目前研究茶多酚的文章很多，其中研究得最仔细，最全面的是儿茶素。因此本综述着重介绍儿茶素的色谱分析方法。在早期研究中，非色谱法只能测定茶多酚的总量，直到50-60年代色谱法才用于研究茶多酚。目前，儿茶素的分析方法中以高效液相色谱法（HPLC）为主，该法可以在十多分钟内同时分离出多种儿茶素。随着色谱技术的发展，新的色谱方法也逐渐用于茶多酚的分析。
2 色谱分析法
2.1 平板色谱法
最初分析儿茶素是为了研究其在茶树不同部位的分布情况以及在黑茶制做过程中儿茶素的反应变化情况。为此，Roberts等人[8]以及Bhatia和Ullah[9]用沸腾的甲醇萃取粉碎绿茶茶叶，用二维纸色谱法（PC）分离儿茶素。他们将分离后得到的斑点在氨气气氛下用紫外灯照射，对于那些可发出紫色荧光的斑点，他们用冷水将其洗脱，并在275nm处测定溶液的吸收。Forrest和Bendall[10]使用了二维薄层色谱法（TLC），他们使用纤维素薄层，展开剂在一个方向上用水或5%的甲醇水溶液，在另一方向上用1-丁醇/乙酸/水（4：1：5）的混和溶液。他们将紫外光谱法和儿茶素特有的颜色反应结合起来检测儿茶素。相比于其他色谱方法，平板色谱法简便，成本低，操作方便，但其种类不多，定量不够准确。在目前的研究中，TLC法主要使用正相薄层板[11]，根据各类茶多酚混合物中分子聚合程度不同来将单茶多酚类，寡聚茶多酚类和多聚茶多酚类分离，单独用于儿茶素分离的文章极少。
2.2 气相色谱法
与PC和TLC相比，GC法快速，定量分析方便。Pierce等人[12]采用三甲基硅烷衍生化分析儿茶素。Collier和Mallows[13]进一步改进了GC法，其进步表现在：使用乙酸乙酯萃取进行预处理；使用三甲基氯硅烷作为衍生剂，使儿茶素衍生更完全；采用程序升温法，只用一个内标物就可以实现多种儿茶素的同时分析。使用GC法分析儿茶素，为了排除其它茶叶成分的干扰，必须使用溶剂萃取进行预处理；而且需要使用衍生化使儿茶素气化。目前，GC法在儿茶素分析中使用得不多。
2.3  液相色谱法
液相色谱法是最早用来将儿茶素从绿茶中进行预分离的方法。儿茶素用沸水和水-丙酮混合液从绿茶中萃取后，在Sephadex LH-20等柱上进行分离[14-16]。
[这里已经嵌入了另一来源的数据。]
(** * AudioDSP: ring buffer, effect library, menu and scheduler

    A shallow embedding of the signal-processing core of the AudioDSP
    firmware (STM32H745, Cortex-M7): [ringbuffer.c], [fx_lib.c],
    [user_interface.c] and the control loop of [main.c].

    Conventions.
    - Unsigned machine integers are [Z] with the wrap-around written out
      ([to_size_t], [to_uint8], [to_uint16]); [size_t] is 32 bits wide on
      the target.
    - [float32_t] and [double] values are [spec_float]s of the IEEE-754
      binary32 and binary64 formats, with the operations of [SpecFloat].
    - Memory regions are [list byte]; a pointer that may be [NULL] is an
      [option].
    - A function whose C source can run into undefined behaviour (an access
      outside an array, a conversion whose result does not fit) returns an
      [option]: [None] stands for the undefined execution. Two places of
      [display_menu] are kept as data instead, so that the menu state can be
      followed past them: the unsequenced update of [item_selected] (the
      type [unsequenced]) and the unterminated string handed to the display
      (the event [lcd_send_unterminated]). *)

From Stdlib Require Import ZArith Lia Bool Strings.Byte String SpecFloat.
From stdpp Require Import base option list.

Local Open Scope Z_scope.

(** ** Machine integers *)

Module MachineInt.

Definition wrap (bits z : Z) : Z := z mod 2 ^ bits.

Definition to_uint8 (z : Z) : Z := wrap 8 z.
Definition to_uint16 (z : Z) : Z := wrap 16 z.
Definition to_uint32 (z : Z) : Z := wrap 32 z.

(** [size_t] on the 32-bit ARM target. *)
Definition to_size_t (z : Z) : Z := wrap 32 z.

Definition to_signed (bits z : Z) : Z :=
  let u := wrap bits z in
  if u <? 2 ^ (bits - 1) then u else u - 2 ^ bits.

Definition to_int8 (z : Z) : Z := to_signed 8 z.
Definition to_int16 (z : Z) : Z := to_signed 16 z.
Definition to_int (z : Z) : Z := to_signed 32 z.

End MachineInt.

Import MachineInt.

(** ** Memory regions *)

Module Memory.

(** [memcpy(&dst[off], src, n)]: undefined when the destination range or
    the source range leaves its object. *)
Definition memcpy_to (dst : list byte) (off : Z) (src : list byte) (n : Z)
  : option (list byte) :=
  if (0 <=? off) && (0 <=? n) && (off + n <=? Z.of_nat (length dst))
     && (n <=? Z.of_nat (length src))
  then Some (take (Z.to_nat off) dst ++ take (Z.to_nat n) src
             ++ drop (Z.to_nat (off + n)) dst)
  else None.

(** [memcpy(dst, &src[off], n)]. *)
Definition memcpy_from (dst : list byte) (src : list byte) (off n : Z)
  : option (list byte) :=
  if (0 <=? off) && (0 <=? n) && (off + n <=? Z.of_nat (length src))
     && (n <=? Z.of_nat (length dst))
  then Some (take (Z.to_nat n) (drop (Z.to_nat off) src)
             ++ drop (Z.to_nat n) dst)
  else None.

(** [memset(dst, 0, n)]. *)
Definition memset_zero (dst : list byte) (n : Z) : option (list byte) :=
  if (0 <=? n) && (n <=? Z.of_nat (length dst))
  then Some (replicate (Z.to_nat n) Byte.x00 ++ drop (Z.to_nat n) dst)
  else None.

End Memory.

Import Memory.

(** ** ringbuffer.c *)

Module RingBuffer.

Definition RING_BUFFER_MAX : Z := 1.
Definition SUCCESS : Z := 0.
Definition FAILURE : Z := -1.

(** [rb_handle_t]: the attributes the caller passes to the
    initialisation routine. *)
Record rb_handle_t := mk_rb_handle {
  element_size : Z;
  max_elements : Z;
  buffer : option (list byte)
}.

(** [struct ring_buffer]: head and tail are never wrapped to the capacity;
    they overflow as [size_t]. *)
Record ring_buffer := mk_ring_buffer {
  rb_element_size : Z;
  rb_max_elements : Z;
  rb_buf : option (list byte);
  rb_head : Z;
  rb_tail : Z
}.

(** The file-private table [_rb] and the function-static counter [index]
    of [ring_buffer_init]. *)
Record rb_state := mk_rb_state {
  index : Z;
  _rb : list ring_buffer
}.

Definition rb_zero : ring_buffer :=
  {| rb_element_size := 0; rb_max_elements := 0; rb_buf := None;
     rb_head := 0; rb_tail := 0 |}.

(** Static storage is zero-initialised. *)
Definition rb_initial : rb_state :=
  {| index := 0; _rb := replicate (Z.to_nat RING_BUFFER_MAX) rb_zero |}.

(** [_rb[i]] as an rvalue and as an lvalue. *)
Definition slot_load (st : rb_state) (i : Z) : option ring_buffer :=
  if 0 <=? i then _rb st !! Z.to_nat i else None.

Definition slot_store (st : rb_state) (i : Z) (rb : ring_buffer)
  : option rb_state :=
  if (0 <=? i) && (i <? Z.of_nat (length (_rb st)))
  then Some {| index := index st; _rb := <[Z.to_nat i := rb]> (_rb st) |}
  else None.

(** [((attr->max_elements - 1) & attr->max_elements) == 0] *)
Definition pow2_check (n : Z) : bool :=
  Z.land (to_size_t (n - 1)) n =? 0.

(** [ring_buffer_init]: [rbd] is the pointee of the designator pointer
    ([None] for a [NULL] pointer); the result carries the return code, the
    new pointee and the new module state. *)
Definition ring_buffer_init (st : rb_state) (rbd : option Z)
    (attr : option rb_handle_t) : option (Z * option Z * rb_state) :=
  match rbd, attr with
  | Some _, Some a =>
      if index st <? RING_BUFFER_MAX then
        match buffer a with
        | Some b =>
            if (0 <? element_size a) && pow2_check (max_elements a) then
              st' ← slot_store st (index st)
                      {| rb_element_size := element_size a;
                         rb_max_elements := max_elements a;
                         rb_buf := Some b;
                         rb_head := 0;
                         rb_tail := 0 |};
              Some (SUCCESS, Some (to_uint8 (index st)),
                    {| index := to_int (index st + 1); _rb := _rb st' |})
            else Some (FAILURE, rbd, st)
        | None => Some (FAILURE, rbd, st)
        end
      else Some (FAILURE, rbd, st)
  | _, _ => Some (FAILURE, rbd, st)
  end.

Definition _ring_buffer_full (rb : ring_buffer) : Z :=
  if to_size_t (rb_head rb - rb_tail rb) =? rb_max_elements rb then 1 else 0.

Definition _ring_buffer_empty (rb : ring_buffer) : Z :=
  if to_size_t (rb_head rb - rb_tail rb) =? 0 then 1 else 0.

Definition ring_buffer_count (st : rb_state) (rbd : Z) : option Z :=
  rb ← slot_load st rbd;
  Some (to_int (to_size_t (rb_head rb - rb_tail rb))).

(** Byte offset of the slot a counter value designates. *)
Definition slot_offset (rb : ring_buffer) (counter : Z) : Z :=
  to_size_t (Z.land counter (to_size_t (rb_max_elements rb - 1))
             * rb_element_size rb).

Definition ring_buffer_put (st : rb_state) (rbd : Z) (data : list byte)
  : option (Z * rb_state) :=
  if rbd <? RING_BUFFER_MAX then
    rb ← slot_load st rbd;
    if _ring_buffer_full rb =? 0 then
      let offset := slot_offset rb (rb_head rb) in
      b ← rb_buf rb;
      b' ← memcpy_to b offset data (rb_element_size rb);
      st' ← slot_store st rbd
              {| rb_element_size := rb_element_size rb;
                 rb_max_elements := rb_max_elements rb;
                 rb_buf := Some b';
                 rb_head := to_size_t (rb_head rb + 1);
                 rb_tail := rb_tail rb |};
      Some (SUCCESS, st')
    else Some (FAILURE, st)
  else Some (FAILURE, st).

(** [ring_buffer_get]: [data] is the object the caller's pointer
    designates; the result carries its new contents. *)
Definition ring_buffer_get (st : rb_state) (rbd : Z) (data : list byte)
  : option (Z * list byte * rb_state) :=
  if rbd <? RING_BUFFER_MAX then
    rb ← slot_load st rbd;
    if _ring_buffer_empty rb =? 0 then
      let offset := slot_offset rb (rb_tail rb) in
      b ← rb_buf rb;
      data' ← memcpy_from data b offset (rb_element_size rb);
      st' ← slot_store st rbd
              {| rb_element_size := rb_element_size rb;
                 rb_max_elements := rb_max_elements rb;
                 rb_buf := rb_buf rb;
                 rb_head := rb_head rb;
                 rb_tail := to_size_t (rb_tail rb + 1) |};
      Some (SUCCESS, data', st')
    else Some (FAILURE, data, st)
  else Some (FAILURE, data, st).

Definition ring_buffer_clear (st : rb_state) (rbd : Z) : option rb_state :=
  rb ← slot_load st rbd;
  b ← rb_buf rb;
  b' ← memset_zero b (to_size_t (rb_max_elements rb * rb_element_size rb));
  slot_store st rbd
    {| rb_element_size := rb_element_size rb;
       rb_max_elements := rb_max_elements rb;
       rb_buf := Some b';
       rb_head := 0;
       rb_tail := 0 |}.

End RingBuffer.

(** ** Floating point: IEEE-754 binary32 ([float32_t]) and binary64 *)

Module Float.

Definition float32_t : Type := spec_float.
Definition double : Type := spec_float.

Definition f32_add : float32_t -> float32_t -> float32_t := SFadd 24 128.
Definition f32_sub : float32_t -> float32_t -> float32_t := SFsub 24 128.
Definition f32_mul : float32_t -> float32_t -> float32_t := SFmul 24 128.
Definition f32_div : float32_t -> float32_t -> float32_t := SFdiv 24 128.
Definition f32_neg : float32_t -> float32_t := SFopp.

Definition f64_mul : double -> double -> double := SFmul 53 1024.
Definition f64_div : double -> double -> double := SFdiv 53 1024.
Definition f64_abs : double -> double := SFabs.

(** Integer to floating conversion (round to nearest even). *)
Definition f32_of_Z (z : Z) : float32_t := binary_normalize 24 128 z 0 false.
Definition f64_of_Z (z : Z) : double := binary_normalize 53 1024 z 0 false.

(** The usual arithmetic conversion [float -> double] (exact) and the
    assignment conversion [double -> float] (rounding). *)
Definition f64_of_f32 (x : float32_t) : double :=
  match x with
  | S754_finite s m e => binary_round 53 1024 s m e
  | _ => x
  end.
    1976年, Hoefler和Coggon[17]将反相HPLC法用于儿茶素的分析。因为反相HPLC法具有样品预处理简单，色谱柱的选择范围较宽，流动相的种类及比例可任意变化，分析时间较短，检测方式多样等优点，所以发展特别迅速。
Hoefler和Coggon使用丙酮-水混合液对绿茶进行预处理，萃取出儿茶素，除去丙酮后直接进样，所使用的流动相为乙酸/甲醇/DMF（N,N-二甲基甲酰胺）/水（1：2：40：157），色谱柱为反相碳18柱（μBondapak C18, 10μm, 30cm ´ 4mm,I.D.），紫外检测器在280nm处检测，在35分钟内成功地分离了EGC(Epigallocatechin)，+C(+Catechin)，EC(Epicatechin)，EGCG(Epigallocatechin gallate)，ECG(Epicatechin gallate)和咖啡因。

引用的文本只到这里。